A new generation of debt strategies are emerging and they are expected to make their presence felt in 2017.

If 2016 was the year that private debt reached a new level of maturity, then 2017 is likely to be the time more specialist strategies receive attention. At least that is the prediction of one director at a London-based placement agent who argues that investors are increasingly interested in what he describes as the second generation of private debt funds – embracing strategies including project finance, asset-based lending and sector focuses.

There is plenty of evidence that we may be seeing more niche strategies gain acceptance. Last week, IPF Partners, a Geneva-headquartered debt fund, began marketing its healthcare-focused senior debt strategy with the aim of raising €200 million – almost double the size of its predecessor vehicle.

The firm focuses on investments in high-growth healthcare companies. These are young firms ranging from manufacturers of innovative medical equipment to developers of mobile software technology to help with the management of diabetes. Due to the fact these companies are not yet profitable, banks will not touch them.

Banking disintermediation is central to this development, just as it has been to the development of corporate lending in the decade since the global financial crisis. Indeed, ratings agency Standard & Poor’s published a report recently noting that EMEA project finance opportunities are growing as banks continue to exit the space, citing regulatory constraints. As a result, they expect capital markets will fill the gap.

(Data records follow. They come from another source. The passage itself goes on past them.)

(** * Report-plotting scripts of the-one: a shallow embedding

    Three scripts are embedded:
    - [reports/bubblerap2/plot_popularity.py]      (module [Popularity]),
    - [reports/prophetcomparison/plot.py]          (module [ProphetComparison]),
    - [reports/prophetcomparison2/plot.py]         (module [ProphetComparison2]).

    A Python [str] is embedded as the [string] of its code points, one
    character per code point; the embedding covers the strs all of whose
    code points are below 256, and a str with a larger code point (a digit
    or a blank outside Latin-1, say) has no counterpart here.  The character
    classes below are Python's on that range.  Python [int] is [Z], Python
    [float] / numpy [float64] the primitive binary64 [float] (all NaNs are
    one value), numpy [int64] a [Z] with its wrap-around written out (the
    conversions between the two are those of x86-64), [dict]s are [gmap]s,
    and [print] is a list of the printed texts, oldest first.  What the
    scripts obtain from outside the repository (the file system, the result
    of [glob.glob], the frame [pandas.read_csv] returns, the series
    [pandas.to_numeric] returns, the builtin [float]) is a section variable
    or an argument.  A frame is covered when the row the script selects is
    of dtype int64 or float64 once [pandas.to_numeric] has seen it.  The
    calls that only style a figure (titles, axis labels, limits, grid) are
    left out, apart from the exceptions that leave the scripts there; what
    is kept of a figure is what is drawn over which x values.  The tick
    thinning of the popularity chart and the markers and line styles of the
    first comparison script are embedded apart from the figures. *)

From Stdlib Require Import ZArith Floats Ascii String.
From stdpp Require Import gmap strings list sorting pretty.

Open Scope Z_scope.

(** ** Python string operations *)

Module Py.

(** [str.isspace] on the code points below 256: TAB, LF, VT, FF, CR, FS,
    GS, RS, US, the space, NEL (133) and the no-break space (160).  The
    regular-expression class [\s] is the same set. *)
Definition isspace (c : ascii) : bool :=
  let n := Ascii.N_of_ascii c in
  ((9 <=? n) && (n <=? 13) || (28 <=? n) && (n <=? 32) || (n =? 133) || (n =? 160))%N.

(** The decimal digits: the regular-expression class [\d] and the digits
    [int] reads; below 256 these are 0 to 9. *)
Definition isdigit (c : ascii) : bool :=
  let n := Ascii.N_of_ascii c in ((48 <=? n) && (n <=? 57))%N.

Definition LF : ascii := Ascii.ascii_of_N 10.

Fixpoint lstrip (s : string) : string :=
  match s with
  | String c s' => if isspace c then lstrip s' else s
  | EmptyString => EmptyString
  end.

Fixpoint rstrip (s : string) : string :=
  match s with
  | String c s' =>
      match rstrip s' with
      | EmptyString => if isspace c then EmptyString else String c EmptyString
      | r => String c r
      end
  | EmptyString => EmptyString
  end.

(** [s.strip()] *)
Definition strip (s : string) : string := rstrip (lstrip s).

(** The lower-case form of a code point below 256: A to Z, and the capital
    letters of Latin-1 (192 to 222 without the multiplication sign, 215). *)
Definition lower_char (c : ascii) : ascii :=
  let n := Ascii.N_of_ascii c in
  if ((65 <=? n) && (n <=? 90) || (192 <=? n) && (n <=? 222) && negb (n =? 215))%N
  then Ascii.ascii_of_N (n + 32) else c.

(** [s.lower()] *)
Fixpoint lower (s : string) : string :=
  match s with
  | String c s' => String (lower_char c) (lower s')
  | EmptyString => EmptyString
  end.

(** [sub in s] *)
Definition contains (sub s : string) : bool :=
  match String.index 0 sub s with Some _ => true | None => false end.

Fixpoint has_char (c : ascii) (s : string) : bool :=
  match s with
  | String d s' => if Ascii.eqb c d then true else has_char c s'
  | EmptyString => false
  end.

(** [s.split(sep, 1)] for a one-character separator: [None] when [sep] does
    not occur (the split then has a single piece). *)
Fixpoint split_once (sep : ascii) (s : string) : option (string * string) :=
  match s with
  | EmptyString => None
  | String c s' =>
      if Ascii.eqb c sep then Some (EmptyString, s')
      else match split_once sep s' with
           | Some (a, b) => Some (String c a, b)
           | None => None
           end
  end.

(** [s.split(sep)] for a one-character separator. *)
Fixpoint split (sep : ascii) (s : string) : list string :=
  match s with
  | EmptyString => [EmptyString]
  | String c s' =>
      if Ascii.eqb c sep then EmptyString :: split sep s'
      else match split sep s' with
           | p :: ps => String c p :: ps
           | [] => [String c EmptyString]
           end
  end.

(** If [p] is a prefix of [s], what follows it. *)
Fixpoint strip_prefix (p s : string) : option string :=
  match p, s with
  | EmptyString, _ => Some s
  | String a p', String b s' => if Ascii.eqb a b then strip_prefix p' s' else None
  | String _ _, EmptyString => None
  end.

(** The longest run of decimal digits at the start of [s], and the rest:
    what a greedy [\d+] or [\d*] takes. *)
Fixpoint span_digits (s : string) : string * string :=
  match s with
  | String c s' =>
      if isdigit c then let '(d, r) := span_digits s' in (String c d, r)
      else (EmptyString, s)
  | EmptyString => (EmptyString, EmptyString)
  end.

Definition digit_val (c : ascii) : Z := Z.of_N (Ascii.N_of_ascii c) - 48.

Fixpoint digits_to_Z_acc (acc : Z) (s : string) : Z :=
  match s with
  | String c s' => digits_to_Z_acc (10 * acc + digit_val c) s'
  | EmptyString => acc
  end.

(** [int(s)] on a non-empty string of decimal digits, as the scripts call
    it on the digits of a file name (of fewer than [int_max_str_digits]
    digits: a file name has at most 255 characters). *)
Definition digits_to_Z (s : string) : Z := digits_to_Z_acc 0 s.

(** [os.path.basename] (POSIX): what follows the last slash. *)
Fixpoint basename_acc (cur s : string) : string :=
  match s with
  | String c s' =>
      if Ascii.eqb c "/" then basename_acc s' s' else basename_acc cur s'
  | EmptyString => cur
  end.

Definition basename (p : string) : string := basename_acc p p.

(** [os.path.isabs] and [os.path.join] (POSIX, two arguments). *)
Definition isabs (p : string) : bool :=
  match p with String "/" _ => true | _ => false end.

Definition ends_with_slash (p : string) : bool :=
  match String.rev p with String "/" _ => true | _ => false end.

Definition path_join (a b : string) : string :=
  if isabs b then b
  else if (String.eqb a "" || ends_with_slash a)%bool then a +:+ b
  else a +:+ "/" +:+ b.

Definition hex_digit (n : N) : ascii :=
  Ascii.ascii_of_N (if (n <? 10)%N then 48 + n else 87 + n).

(** [repr(s)] for a [str]: single quotes unless the text has a single quote
    and no double quote; backslash escapes as Python writes them (the code
    points below 256 that are not printable are 0 to 31, 127 to 160 and
    173). *)
Fixpoint repr_body (q : ascii) (s : string) : string :=
  match s with
  | EmptyString => EmptyString
  | String c s' =>
      let n := Ascii.N_of_ascii c in
      (if (Ascii.eqb c q || Ascii.eqb c "\")%bool then String "\" (String c EmptyString)
       else if (n =? 10)%N then "\n"
       else if (n =? 13)%N then "\r"
       else if (n =? 9)%N then "\t"
       else if ((n <? 32) || (127 <=? n) && (n <=? 160) || (n =? 173))%N then
         "\x" +:+ String (hex_digit (n / 16)) (String (hex_digit (n mod 16)) EmptyString)
       else String c EmptyString) +:+ repr_body q s'
  end.
(** * FeedGuideRunner (src/parser.py): a shallow embedding of the step
    interpreter [FeedGuideRunner.run] and its helpers
    [_safe_click_by_text] and [_download_via_requests].

    The browser (Playwright), the network ([requests]) and the file system
    are external: each call the code makes on them is recorded in an event
    log on the page it targets, and its outcome is given by an oracle of the
    environment record [env], which sees the whole state (log included), so
    its answers may depend on the complete history of the run. *)

From Stdlib Require Import String Ascii List Bool ZArith Arith Lia.
Import ListNotations.
Open Scope string_scope.

(** ** Python values and dicts *)

(** JSON-like values that appear in a feed-guide step. *)
Inductive val : Type :=
| VNull
| VBool (b : bool)
| VNum (z : Z)
| VStr (s : string).

(** Python truthiness. *)
Definition truthy (v : val) : bool :=
  match v with
  | VNull => false
  | VBool b => b
  | VNum z => negb (Z.eqb z 0)
  | VStr s => negb (String.eqb s "")
  end.

(** A dict with string keys, in insertion order. *)
Definition dict := list (string * val).

Fixpoint lookup (d : dict) (k : string) : option val :=
  match d with
  | [] => None
  | (k', v) :: d' => if String.eqb k k' then Some v else lookup d' k
  end.

(** [d.get(k, dflt)] *)
Definition dget_or (d : dict) (k : string) (dflt : val) : val :=
  match lookup d k with Some v => v | None => dflt end.

(** [d.get(k)] *)
Definition dget (d : dict) (k : string) : val := dget_or d k VNull.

“The finalisation of the Basel III regulation … requires banks to meet stricter leverage ratios, and emphasises standard capital models rather than banks’ own models. This could mean a major increase in capital requirements for long-term project financing,” the report said.

Towards the end of last year, the Association of Asset Based Finance reported a flurry of activity in the ABL sector in the fourth quarter, with £4.3 billion ($5.4 billion; €5.1 million) in debt financing made available to UK small and medium-sized enterprises – a 22 percent increase compared with the same period in the previous year.

Furthermore, the growth of fintech has been well documented, and the popularity of the sector is now dragging traditional banking institutions into the market. Royal Bank of Scotland this week launched its own online platform to provide loans of up to £150,000 to UK SMEs. Last year, Santander started a partnership with marketplace lender Kabbage to tap into this growing market.

Assembling all of these strategies under a single label is unsatisfactory. The strategy managed by IPF has very little in common with something like trade finance apart from relative newness. And for the time being established European corporate lenders needn’t worry about competition for capital, as fund sizes are still at the smaller end.

That said, all investment products are measured by their returns. And if IPF can continue to hit returns of 15-20 percent for its senior debt strategy, then it will attract more commitments. Scaling the strategy will take a while, but 2017 may be the year they, and other firms operating on the margins of the private debt market, take a significant step up.